Design ... Everything

Design ... Everything

Up until a decade or so ago, the powerful positions of leadership in most companies were anything but design. If they worked inside a company at all, they were the ‘decorators’ of the product at the end.

Back in 2005 I had the privilege of running Braun. Braun wasn’t like that.

The legendary Dieter Rams - along with Fritz Eichler and the leaders who followed them including Bernie Wild, Udo Milutzki, and Peter Schneider - shook the consumer product world with ‘less but better’ design. And design became a partner to engineering and product management inside the company. But design was such a source of strength in the company that other functions tried to adopt it as well.

I’ll never forget when Bernie Wild, my head of engineering, ‘educated me’ on what design was when I first arrived. And I actually had plaques made of famous design objects from a Mies Van De Rohe chair to other famous objects. At the end of that year I gave them to my leadership team as a surprise and emphasis on our celebration and bid to recapture our role in the design world. The leadership team knew each iconic design by name, when it came out, and who did it!

At one point the whole company recruited using Dieter Rams ten principles of design as their filter or metric; it was an attempt to make design more than about the product. Leaders tried to interpret what design should or could do in new areas, like recruiting. 

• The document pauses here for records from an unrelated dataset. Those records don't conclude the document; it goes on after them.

(** [event_callback] never raises.  It logs the change first, leaves
    the client, the watch handle and the flag as they were, and either
    leaves the queue as it was or adds one route spec at its end. *)
Theorem event_callback_absorbs (W : world) (s : Romana) :
  exists s' evs,
    event_callback W s = (ok tt, s') /\
    history s'
    = (history s ++
         Log INFO "Romana watcher plugin: Detected topology change in Romana topology data"
         :: evs)%list /\
    etcd s' = etcd s /\ watch_id s' = watch_id s /\
    keep_running s' = keep_running s /\
    (q_route_spec s' = q_route_spec s \/
     exists rs, q_route_spec s' = (q_route_spec s ++ [rs])%list).
Proof.
  unfold event_callback, bind, logging, modify. rewrite load_eq.
  set (s1 := record (Log INFO _) s).
  destruct (fetch_recorded_fields s1) as [Hq [He [Hw Hk]]].
  assert (Hh : exists evs0, history (fetch_recorded s1)
                            = (history s1 ++ evs0)%list).
  { unfold fetch_recorded. destruct (etcd s1).
    - eexists. reflexivity.
    - exists []. now rewrite app_nil_r. }
  destruct Hh as [evs0 Hh].
  destruct (fetched W s1) as [e | rs].
  - eexists _, _. split; [reflexivity |]. cbn.
    rewrite Hh, Hq, He, Hw, Hk. cbn. repeat rewrite <- app_assoc. cbn.
    split; [reflexivity |]. auto.
  - eexists _, _. split; [reflexivity |]. cbn.
    rewrite Hh, Hq, He, Hw, Hk. cbn. repeat rewrite <- app_assoc. cbn.
    split; [reflexivity |]. repeat split. right. now exists rs.
Qed.

(** When etcd holds nothing under the key, [get] returns [None] and the
    load ends in the [TypeError] of [json.loads(None)], whatever the
    decoder would do with a text: nothing is published. *)
Theorem absent_key_is_not_published (W : world) (s : Romana) (c : client) :
  etcd s = Some c ->
  etcd_get W (history s) c (key s) = ok None ->
  load_body W s = (raise TypeError, record (Get c (key s)) s) /\
  load_topology_send_route_spec W s
  = (ok tt,
     record (Log ERROR "Cannot load Romana topology data")
       (record (Get c (key s)) s)).
Proof.
  intros Hc Hv. rewrite load_eq, load_body_eq. unfold fetched, fetch_recorded.
  rewrite Hc, Hv. cbn. split; reflexivity.
Qed.

Lemma absent_key_is_not_published_witness :
  let W := {| etcd3_client := fun _ _ _ _ => ok 1%nat;
              etcd_get := fun _ _ _ => ok None;
              etcd_status := fun _ _ => ok tt;
              etcd_add_watch_callback := fun _ _ _ => ok 0;
              etcd_cancel_watch := fun _ _ _ => ok tt;
              json_loads := fun _ => ok scenario_doc;
              parse_route_spec_config := fun rs => ok rs;
              ip_check := fun _ => ok tt |} in
  q_route_spec (snd (load_topology_send_route_spec W (watching 1%nat 0))) = [].
Proof.
  intros W.
  rewrite (proj2 (absent_key_is_not_published W (watching 1%nat 0) 1%nat
                    eq_refl eq_refl)).
  reflexivity.
Defined.

(** A document whose [networks] object is empty is no error: the fold
    gives the empty route spec, and the load publishes what the route
    spec check makes of it. *)
Theorem empty_networks_publish_empty_spec (W : world) (s : Romana) (d : json)
        (checked : route_spec) :
  field "networks" d = Some (JObj []) ->
  build_route_spec d = ok [] /\
  (serves W s d ->
   parse_route_spec_config W [] = ok checked ->
   q_route_spec (snd (load_topology_send_route_spec W s))
   = (q_route_spec s ++ [checked])%list).
Proof.
  intros Hn.
  assert (Hb : build_route_spec d = ok []).
  { unfold build_route_spec. now rewrite (field_getitem _ _ _ Hn). }
  split; [exact Hb |].
  intros Hs Hc. rewrite load_eq, (serves_fetched W s d Hs), Hb. cbn.
  rewrite Hc. cbn. now rewrite (proj1 (fetch_recorded_fields s)).
Qed.

Lemma empty_networks_publish_empty_spec_witness :
  q_route_spec
    (snd (load_topology_send_route_spec
            (healthy (JObj [("networks", JObj [])]) 0) (watching 1%nat 0)))
  = [[]].
Proof.
  refine (proj2 (empty_networks_publish_empty_spec
                   (healthy (JObj [("networks", JObj [])]) 0)
                   (watching 1%nat 0) (JObj [("networks", JObj [])]) []
                   eq_refl) _ eq_refl).
  exists 1%nat, (Some "document"). repeat split; reflexivity.
Defined.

Frankly, I’m not sure that was the right tactic for hiring (though it has merit even today). But Braun leaders attempted to extend design beyond the product experience. Like Braun, even in the most design-centric companies the usage of design is grossly incomplete. The opportunity to use design everywhere was intriguing to me then … and it’s much more exciting now.

A friend recently emailed me a speech I gave at the annual BraunPrize - an international competition created to promote young designers’ ideas. Re-reading my words from 2007, I remembered how long I’ve felt that design could reinvent everything, but that most of us leading businesses didn’t realize it:

“...people tend to lead from their strengths [Strategy, Marketing, Product Management, or others]. Most business leaders do not arrive in business with a strength in design and don’t cultivate an appreciation for it...

...For most companies, the recognition that design is at least an equal, functionally, has not yet arrived [no matter what they say; actions speak louder than words]. Those companies [who treat design as second class] are in trouble and will change [or die]. A growing number of companies have brought Design out of the cellar and on an equal footing with manufacturing, R&D, marketing, and others. They are learning. They are starting to win.”

And the proof that stage two design companies work since then is unequivocal. These “design companies” (those that put it on at least an equal footing with the other functions) had a 265% return on their stock compared to a S&P return of 112%.

When I came to Logitech in 2012 we immediately went to work to make ourselves into that next stage of design company; I found a great design leader in Alastair Curtis; we built a design team inhouse that is now mature and global. 

This worked, just like it did for those “design companies” from the prior data. We win more design awards than anyone our size (who cares but us, but it’s nice); our market shares have grown everywhere; our profit has more than quadrupled; our stock price has increased five hundred percent; and we have an array of opportunities ahead of us. All of this, in just six years.

But finally here’s the point of this article: we are nowhere near being a complete design company … yet. The leap we made to next stage in design is big: the other design companies who have done this and our own this past six years demonstrates that.

But I believe the next step in design could be as big (dare I say bigger?) and I don’t think anyone has done it yet: creating a continuous design / redesign company. Let's call this a ‘third-generation’ design company.

To recap, the first generation companies essentially viewed design team as the second or third-tier function that decorated at the end of the process; the second, or next-generation design companies have put design on at least an equal footing - and increasingly above Marketing, Product Management, Sales, etc. - and created well-designed products (where we are today). The ‘third generation’ will design and redesign everything in the company continually, never leaving anything alone and always with the user at the center. Everything.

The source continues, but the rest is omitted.